[DATA RECORDS]
(* ===== verification/Ingest.v ===== *)
(** * Preparing a document

    [prepare_with_options] of [src/core/documents.rs]: a document input is checked, cut into chunks
    and analysed into the document the journal and the store hold.  What it returns passes the
    checks of replay ([validate_mutation] of [src/core/engine/mutation.rs], with the byte limits of
    [src/core/format/scan.rs]) and is within what the theorems about stores ask of a document. *)

From S2P Require Import Prelude Words BitPack Search Positions Terms FrameDict TextSegment Binary Share TermDict Postings Cursor PostingEdit PostingRuns CheckpointLists Lists Indexing Bulk IndexRuns Filters SlotTable Store Overlay Capacity StoreSpec StoreEdits StoreRuns StoreHistory Journal Hostile ImageDict Image ImageOpen ImageWrite ImageEncode ImageLayout ImageStore ImageRoundtrip ImageServes ImageBase StoreText TextRecords TextSim TextEdits TextStrip TextHistory ChunkRead Chars Interner Analysis Chunking.

(** ** Inputs *)

Inductive TextEncoder := MultiscaleWordsV1 | MultiscaleCappedUnionV1 | LocalEmbedV1 | MultiscaleWordsV2.
Definition is_embedding (e : TextEncoder) : bool := match e with LocalEmbedV1 => true | _ => false end.

Inductive EncodeMode := Eager | Deferred | LexicalOnly.

Record IngestOptions := mkOptions { op_encode : EncodeMode; op_unstemmed : bool; op_positions : bool; op_whole_document : bool }.

(** [valid_vector]. *)
Fixpoint rising (l : list Z) : bool :=
  match l with a :: (b :: _) as r => (a <? b)%Z && rising r | _ => true end.
Definition valid_vector (v : EntangledHVec) (dimensions : Z) : bool :=
  (hv_dim v =? dimensions)%Z && match last (hv_indices v) with Some i => (i <? dimensions)%Z | None => true end && rising (hv_indices v).

(** The floating-point side: [normalize_embedding] of a client's values, rounded to the stored
    words; [normalize_embedding] of stored words; the text encoders; [EntangledHVec::from_dense]. *)
Class Vectors := {
  float : Type;
  normalize : list float -> Z -> outcome (list Z);
  renormalize : list Z -> Z -> outcome unit;
  encode : TextEncoder -> list Z -> Z -> EntangledHVec;
  from_dense : list Z -> Z -> EntangledHVec }.

Class VectorLaws {F : Vectors} : Prop := {
  normalize_total : forall v dim, normalize v dim <> Panic;
  normalize_again : forall v dim e, normalize v dim = Ok e -> renormalize e dim = Ok tt;
  encode_valid : forall e text dim, is_embedding e = false -> valid_vector (encode e text dim) dim = true;
  from_dense_valid : forall e dim, valid_vector (from_dense e dim) dim = true }.
Arguments VectorLaws : clear implicits.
[/DATA RECORDS]
WHAT NEEDS TO BE DONE:
What is needed is an exact repetition of the lines from the first line of the records through the line containing "[src/core/format/scan.rs]) and is", both ends included, and nothing more.

WRITTEN RESPONSE:
(* ===== verification/Ingest.v ===== *)
(** * Preparing a document

    [prepare_with_options] of [src/core/documents.rs]: a document input is checked, cut into chunks
    and analysed into the document the journal and the store hold.  What it returns passes the
    checks of replay ([validate_mutation] of [src/core/engine/mutation.rs], with the byte limits of
    [src/core/format/scan.rs]) and is within what the theorems about stores ask of a document. *)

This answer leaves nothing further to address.